In a fascinating turn of events, Ben Crump, the prominent civil rights attorney who represented the family of Treyvon Martin and Breonna Taylor, is representing the family of Henrietta Lacks, a deceased African-American woman. Ms. Lacks’ cells were used without her consent to develop a cell line at Johns Hopkins Hospital (extracted from her in 1951). There is a book and movie concerning her story. According to Johns Hopkins Medicine’s website honoring Ms. Lacks:
Today, these incredible cells— nicknamed "HeLa" cells, from the first two letters of her first and last names — are used to study the effects of toxins, drugs, hormones and viruses on the growth of cancer cells without experimenting on humans. They have been used to test the effects of radiation and poisons, to study the human genome, to learn more about how viruses work, and played a crucial role in the development of the polio vaccine.
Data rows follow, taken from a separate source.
(** * NeuroKit2 time-frequency analysis: a shallow embedding

    Source: [neurokit2/signal/signal_timefrequency.py]
    ([signal_timefrequency], [short_term_ft], [smooth_pseudo_wvd],
    [continuous_wt]).

    Conventions of the embedding.
    - Python integers are [Z]; NumPy floats are exact rationals [Q]
      (rounding error is not modelled); complex samples are pairs of
      rationals.
    - Exceptions are values of [exn]; code that can raise lives in the
      [result] monad.  Python's [ValueError] is what the specification
      calls [InvalidParameter].
    - Library primitives (FFT, Hilbert transform, window generators,
      spectrogram, wavelet transform, COLA test) are the fields of the
      classes [Numerics] and [Transforms]; every definition and theorem
      is parametric in them. *)

From Stdlib Require Import ZArith Lia QArith Qround String Ascii Bool List Sorted.
Import ListNotations.
Open Scope Z_scope.

(** ** Exceptions and the result monad *)

Inductive exn : Type :=
| ValueError (msg : string)
| TypeError
| IndexError
| ZeroDivisionError
| UnboundLocalError.

Inductive result (A : Type) : Type :=
| Ok (a : A)
| Raise (e : exn).

Arguments Ok {A} a.
Arguments Raise {A} e.

Definition bind {A B : Type} (c : result A) (k : A -> result B) : result B :=
  match c with
  | Ok a => k a
  | Raise e => Raise e
  end.

Notation "x <- c ;; k" := (bind c (fun x => k))
  (at level 61, c at next level, right associativity).
Notation "' pat <- c ;; k" :=
  (bind c (fun x => match x with pat => k end))
  (at level 61, pat pattern, c at next level, right associativity).
Notation "c ;;; k" := (bind c (fun _ => k))
  (at level 61, right associativity).

Definition is_ok {A : Type} (r : result A) : bool :=
  match r with Ok _ => true | Raise _ => false end.

(** Code whose only possible exception is [IndexError]. *)
Definition index_error_only {A : Type} (r : result A) : Prop :=
  forall e, r = Raise e -> e = IndexError.

Fixpoint mapM {A B : Type} (f : A -> result B) (l : list A) : result (list B) :=
  match l with
  | [] => Ok []
  | x :: xs => y <- f x ;; ys <- mapM f xs ;; Ok (y :: ys)
  end.

(** ** Python and NumPy building blocks *)

Module Py.

(** [range(n)]: empty when [n <= 0]. *)
Definition range (n : Z) : list Z :=
  map Z.of_nat (seq 0 (Z.to_nat n)).

(** [np.arange(start, stop)] with unit step. *)
Definition arange (start stop : Z) : list Z :=
  map (fun k => start + Z.of_nat k) (seq 0 (Z.to_nat (stop - start))).

(** [np.arange(start=0, stop, step, dtype=int)]: a zero step raises, a
    negative step yields the empty array for a non-negative [stop]. *)
Definition arange_step (stop step : Z) : result (list Z) :=
  if step =? 0 then Raise ZeroDivisionError
  else if (step <? 0) || (stop <=? 0) then Ok []
  else Ok (map (fun k => Z.of_nat k * step)
               (seq 0 (Z.to_nat ((stop + step - 1) / step)))).

(** [np.round(N / 2.0)]: halves are rounded to the even neighbour. *)
Definition round_half (N : Z) : Z :=
  let q := N / 2 in
  if N mod 2 =? 0 then q
  else if q mod 2 =? 0 then q else q + 1.

(** [int(x)] on a float: truncation toward zero. *)
Definition int_of (x : Q) : Z :=
  if Qle_bool 0 x then Qfloor x else Qceiling x.

(** NumPy element access: a negative index counts from the end, anything
    outside [-len, len) raises [IndexError]. *)
Definition index_ok (len i : Z) : bool := (- len <=? i) && (i <? len).

Definition norm_index (len i : Z) : Z := if i <? 0 then i + len else i.

Definition get {A : Type} (a : list A) (i : Z) : result A :=
  let len := Z.of_nat (length a) in
  if index_ok len i then
    match nth_error a (Z.to_nat (norm_index len i)) with
    | Some x => Ok x
    | None => Raise IndexError
    end
  else Raise IndexError.

Fixpoint update {A : Type} (a : list A) (n : nat) (v : A) : list A :=
  match a, n with
  | [], _ => []
  | _ :: xs, O => v :: xs
  | x :: xs, S n' => x :: update xs n' v
  end.

Definition set {A : Type} (a : list A) (i : Z) (v : A) : result (list A) :=
  let len := Z.of_nat (length a) in
  if index_ok len i then Ok (update a (Z.to_nat (norm_index len i)) v)
  else Raise IndexError.

(** Indexing with a float scalar, as in [a[np.round(N / 2.0)]]: NumPy
    accepts integers, slices and integer or boolean arrays only, and
    raises [IndexError] whatever the value of the float. *)
Definition get_float {A : Type} (a : list A) (i : Z) : result A :=
  Raise IndexError.

Definition set_float {A : Type} (a : list A) (i : Z) (v : A) : result (list A) :=
  Raise IndexError.

(** Fancy indexing [a[idx]] with an integer index array. *)
Definition take {A : Type} (a : list A) (idx : list Z) : result (list A) :=
  mapM (get a) idx.

(** The arguments [freq_length] / [time_length] as Python objects. *)
Inductive obj : Type :=
| None_
| Int (z : Z)
| Array (l : list Z).

(** [len(o)]: only sequences have a length. *)
Definition len (o : obj) : result Z :=
  match o with
  | Array l => Ok (Z.of_nat (length l))
  | _ => Raise TypeError
  end.

(** [int(o)]: a scalar, or an array holding exactly one element. *)
Definition int (o : obj) : result Z :=
  match o with
  | Int z => Ok z
  | Array [z] => Ok z
  | _ => Raise TypeError
  end.

End Py.

(** ** Smoothing-window lengths ([smooth_pseudo_wvd], lines 229-244) *)

Definition freq_odd_msg : string :=
  "The length of frequency smoothing window must be odd.".
Definition time_odd_msg : string :=
  "The length of time smoothing window must be odd.".

(** [np.floor(N / d)] for a positive integer divisor, then "plus one if
    window length is not odd". *)
Definition default_length (N d : Z) : Z :=
  let l := N / d in
  if l mod 2 =? 0 then l + 1 else l.

Definition default_freq_length (N : Z) : Z := default_length N 4.
Definition default_time_length (N : Z) : Z := default_length N 10.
. . . Over the past several decades, this cell line has contributed to many medical breakthroughs, from research on the effects of zero gravity in outer space and the development of the polio vaccine, to the study of leukemia, the AIDS virus and cancer worldwide.
The website also states:
In 2013, Johns Hopkins worked with members of the family and the National Institutes of Health (NIH) to help broker an agreement that requires scientists to receive permission to use Henrietta Lacks’ genetic blueprint, or to use HeLa cells in NIH funded research.
The committee tasked with deciding who can use HeLa cells now includes two members of the Lacks family. The medical research community has also made significant strides in improving research practices, in part thanks to the lessons learned from Henrietta Lacks’ story.
Moreover, the legal area and practices have developed since 1951, including the development of informed consent laws. The website also notes that John Hopkins was one of the few hospitals that accepted poor African Americans as patients in 1951.
The likely defendants will include pharmaceutical and biotechnology companies as well as John Hopkins. This case—assuming it survives many legal challenges and is not settled relatively early (those are big “ifs”)—could result in some very interesting law on the merits that may be challenging to the biotechnology and pharmaceutical industries.
In 1990, the California Supreme Court basically decided in Moore v. Regents of the University of California that a patient did not retain a property interest in tissue extracted from him. Notably, his cells were also used to develop a cell line. The majority’s decision was influenced by prudential concerns, including expressed fear about impeding the development of the promising biotechnology industry. Importantly, the case was decided when the biotechnology industry was arguably quite young and the reasoning in that case was based on some factors that may not hold true today—due to changes in the law, the development of technology, and changing expectations and practices. Other courts in the United States, in deciding similar issues, have basically stated that equity (unjust enrichment) may provide hope for some compensation to the party whose cells have been utilized by researchers. A rejection of Moore would have interesting implications for the field and the preservation and protection of human dignity.
The timing of the filing of the lawsuits is interesting because my guess is that public opinion of the pharmaceutical/biotechnology industry is relatively high in the United States given the development of the vaccines for COVID-19. However, the continuing disaster of the failure to get enough vaccines to the Global South and other parts of the world will result in additional human death and suffering, including the proliferation of variants which may evade vaccines. This could turn the tide of public opinion in the United States—along with high pharmaceutical prices—and result in additional pressure to settle.